**What to do:** Copy all lines containing the string "stringstream" from the records below.

**Given data:**
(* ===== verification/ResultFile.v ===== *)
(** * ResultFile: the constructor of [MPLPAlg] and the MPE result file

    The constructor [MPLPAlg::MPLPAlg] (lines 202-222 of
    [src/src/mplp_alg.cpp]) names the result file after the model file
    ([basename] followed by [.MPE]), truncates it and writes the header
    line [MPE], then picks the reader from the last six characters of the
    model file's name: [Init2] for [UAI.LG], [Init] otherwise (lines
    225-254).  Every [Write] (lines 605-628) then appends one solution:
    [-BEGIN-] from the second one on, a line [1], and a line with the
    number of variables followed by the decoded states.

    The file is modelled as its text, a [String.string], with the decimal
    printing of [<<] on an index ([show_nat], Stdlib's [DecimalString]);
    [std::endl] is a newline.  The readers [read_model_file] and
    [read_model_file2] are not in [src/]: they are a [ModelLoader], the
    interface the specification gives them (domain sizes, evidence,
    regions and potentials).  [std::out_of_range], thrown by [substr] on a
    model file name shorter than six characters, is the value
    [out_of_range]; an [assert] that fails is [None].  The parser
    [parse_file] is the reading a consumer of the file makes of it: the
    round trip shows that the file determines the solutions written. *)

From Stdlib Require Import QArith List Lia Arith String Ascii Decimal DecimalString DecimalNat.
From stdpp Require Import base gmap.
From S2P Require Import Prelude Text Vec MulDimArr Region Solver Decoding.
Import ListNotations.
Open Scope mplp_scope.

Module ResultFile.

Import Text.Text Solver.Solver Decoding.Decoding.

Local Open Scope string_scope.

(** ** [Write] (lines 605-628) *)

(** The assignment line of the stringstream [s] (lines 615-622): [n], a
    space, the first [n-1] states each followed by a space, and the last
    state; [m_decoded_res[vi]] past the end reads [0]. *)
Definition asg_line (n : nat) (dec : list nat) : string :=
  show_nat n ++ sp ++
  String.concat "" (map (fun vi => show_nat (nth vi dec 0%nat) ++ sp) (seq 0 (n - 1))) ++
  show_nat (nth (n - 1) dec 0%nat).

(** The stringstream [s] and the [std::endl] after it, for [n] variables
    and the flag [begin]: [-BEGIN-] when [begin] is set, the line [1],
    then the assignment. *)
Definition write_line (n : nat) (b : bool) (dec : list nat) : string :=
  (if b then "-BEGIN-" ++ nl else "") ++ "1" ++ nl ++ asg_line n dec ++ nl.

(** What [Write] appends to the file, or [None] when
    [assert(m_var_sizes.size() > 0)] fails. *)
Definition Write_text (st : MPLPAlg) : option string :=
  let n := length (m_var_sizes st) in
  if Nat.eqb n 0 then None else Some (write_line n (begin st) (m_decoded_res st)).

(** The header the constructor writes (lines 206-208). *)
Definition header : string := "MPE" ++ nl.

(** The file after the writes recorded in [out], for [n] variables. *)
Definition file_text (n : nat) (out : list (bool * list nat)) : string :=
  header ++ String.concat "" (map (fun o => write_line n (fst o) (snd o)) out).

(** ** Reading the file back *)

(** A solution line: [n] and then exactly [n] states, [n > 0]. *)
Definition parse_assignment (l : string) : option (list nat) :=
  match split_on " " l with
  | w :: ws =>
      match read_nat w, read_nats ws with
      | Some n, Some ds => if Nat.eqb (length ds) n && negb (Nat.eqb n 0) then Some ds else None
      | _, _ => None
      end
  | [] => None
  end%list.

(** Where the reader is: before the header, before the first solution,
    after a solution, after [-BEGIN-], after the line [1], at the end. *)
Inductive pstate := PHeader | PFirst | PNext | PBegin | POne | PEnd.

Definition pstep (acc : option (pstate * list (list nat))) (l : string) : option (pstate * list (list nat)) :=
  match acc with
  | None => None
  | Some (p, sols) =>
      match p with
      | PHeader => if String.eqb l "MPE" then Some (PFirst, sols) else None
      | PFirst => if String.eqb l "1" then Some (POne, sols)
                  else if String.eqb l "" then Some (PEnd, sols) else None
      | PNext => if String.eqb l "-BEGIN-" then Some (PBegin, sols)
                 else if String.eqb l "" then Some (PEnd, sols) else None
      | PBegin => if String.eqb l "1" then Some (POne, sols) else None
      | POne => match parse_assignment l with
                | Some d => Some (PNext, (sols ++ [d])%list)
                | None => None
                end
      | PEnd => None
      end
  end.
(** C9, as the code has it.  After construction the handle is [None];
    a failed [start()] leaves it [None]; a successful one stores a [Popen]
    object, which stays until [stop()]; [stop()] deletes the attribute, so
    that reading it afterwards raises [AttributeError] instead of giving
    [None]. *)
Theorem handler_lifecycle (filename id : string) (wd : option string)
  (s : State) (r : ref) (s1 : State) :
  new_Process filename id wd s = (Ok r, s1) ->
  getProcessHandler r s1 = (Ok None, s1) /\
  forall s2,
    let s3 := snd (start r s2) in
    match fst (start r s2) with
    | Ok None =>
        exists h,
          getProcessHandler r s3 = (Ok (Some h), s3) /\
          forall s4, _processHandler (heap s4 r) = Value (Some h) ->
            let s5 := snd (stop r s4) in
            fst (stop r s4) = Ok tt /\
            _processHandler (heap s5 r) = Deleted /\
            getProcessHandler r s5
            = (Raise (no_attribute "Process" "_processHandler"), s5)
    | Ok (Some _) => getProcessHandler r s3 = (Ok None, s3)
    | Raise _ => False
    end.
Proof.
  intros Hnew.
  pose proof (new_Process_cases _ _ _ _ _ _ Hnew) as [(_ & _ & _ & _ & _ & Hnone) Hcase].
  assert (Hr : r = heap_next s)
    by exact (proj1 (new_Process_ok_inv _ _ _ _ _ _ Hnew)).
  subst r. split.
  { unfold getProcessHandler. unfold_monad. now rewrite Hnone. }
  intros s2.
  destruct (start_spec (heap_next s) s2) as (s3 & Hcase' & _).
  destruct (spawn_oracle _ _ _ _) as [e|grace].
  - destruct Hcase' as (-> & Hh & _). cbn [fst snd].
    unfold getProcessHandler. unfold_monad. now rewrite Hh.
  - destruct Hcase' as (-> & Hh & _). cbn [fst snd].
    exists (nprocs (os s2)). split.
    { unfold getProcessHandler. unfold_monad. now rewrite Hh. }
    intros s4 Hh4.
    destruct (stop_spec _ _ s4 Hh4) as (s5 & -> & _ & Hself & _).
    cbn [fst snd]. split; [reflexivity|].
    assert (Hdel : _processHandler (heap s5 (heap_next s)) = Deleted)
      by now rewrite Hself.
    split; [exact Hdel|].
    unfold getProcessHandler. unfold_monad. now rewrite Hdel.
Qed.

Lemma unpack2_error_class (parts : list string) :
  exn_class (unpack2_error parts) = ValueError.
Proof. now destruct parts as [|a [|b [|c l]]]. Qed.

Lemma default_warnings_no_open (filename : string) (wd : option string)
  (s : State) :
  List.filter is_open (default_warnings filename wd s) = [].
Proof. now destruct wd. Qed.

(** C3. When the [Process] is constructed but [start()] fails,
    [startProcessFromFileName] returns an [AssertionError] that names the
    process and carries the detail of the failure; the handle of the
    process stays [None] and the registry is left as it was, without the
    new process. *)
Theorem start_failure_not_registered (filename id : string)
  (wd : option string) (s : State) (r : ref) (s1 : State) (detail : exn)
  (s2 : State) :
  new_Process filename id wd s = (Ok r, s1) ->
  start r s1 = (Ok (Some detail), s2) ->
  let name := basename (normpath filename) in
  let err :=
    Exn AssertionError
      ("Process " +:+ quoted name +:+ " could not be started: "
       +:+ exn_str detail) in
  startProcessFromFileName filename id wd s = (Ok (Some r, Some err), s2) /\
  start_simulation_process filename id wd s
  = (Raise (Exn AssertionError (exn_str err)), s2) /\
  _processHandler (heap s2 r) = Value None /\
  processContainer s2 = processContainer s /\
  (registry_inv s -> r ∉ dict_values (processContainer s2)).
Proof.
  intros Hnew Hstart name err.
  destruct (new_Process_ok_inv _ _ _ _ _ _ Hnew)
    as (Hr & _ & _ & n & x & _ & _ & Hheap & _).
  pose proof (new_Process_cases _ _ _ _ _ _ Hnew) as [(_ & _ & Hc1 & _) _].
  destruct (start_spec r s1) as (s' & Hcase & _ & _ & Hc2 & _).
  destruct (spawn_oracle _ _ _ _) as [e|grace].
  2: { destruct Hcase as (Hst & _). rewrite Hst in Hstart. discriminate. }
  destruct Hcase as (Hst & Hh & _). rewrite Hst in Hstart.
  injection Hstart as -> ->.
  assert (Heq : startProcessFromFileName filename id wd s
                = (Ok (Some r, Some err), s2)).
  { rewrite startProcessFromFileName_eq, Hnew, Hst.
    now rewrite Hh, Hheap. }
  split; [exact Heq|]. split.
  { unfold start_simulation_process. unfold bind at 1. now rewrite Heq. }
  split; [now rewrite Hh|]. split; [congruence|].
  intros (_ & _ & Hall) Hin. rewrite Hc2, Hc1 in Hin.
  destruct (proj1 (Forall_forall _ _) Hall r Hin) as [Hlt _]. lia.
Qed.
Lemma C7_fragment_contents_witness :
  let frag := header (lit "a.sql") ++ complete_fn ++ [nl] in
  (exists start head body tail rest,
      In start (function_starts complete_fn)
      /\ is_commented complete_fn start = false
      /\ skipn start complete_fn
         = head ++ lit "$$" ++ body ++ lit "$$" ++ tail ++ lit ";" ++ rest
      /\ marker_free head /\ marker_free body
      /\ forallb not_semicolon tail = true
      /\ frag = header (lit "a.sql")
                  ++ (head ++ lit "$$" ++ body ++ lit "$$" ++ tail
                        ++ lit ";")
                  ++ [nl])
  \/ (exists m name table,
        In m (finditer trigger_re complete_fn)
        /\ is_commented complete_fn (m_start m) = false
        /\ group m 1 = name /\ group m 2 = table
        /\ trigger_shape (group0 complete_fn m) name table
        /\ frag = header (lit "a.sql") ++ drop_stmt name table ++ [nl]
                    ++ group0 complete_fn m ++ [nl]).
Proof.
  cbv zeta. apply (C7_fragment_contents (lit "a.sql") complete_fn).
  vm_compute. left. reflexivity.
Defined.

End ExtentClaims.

**Solution to the problem:**
(** The assignment line of the stringstream [s] (lines 615-622): [n], a
(** The stringstream [s] and the [std::endl] after it, for [n] variables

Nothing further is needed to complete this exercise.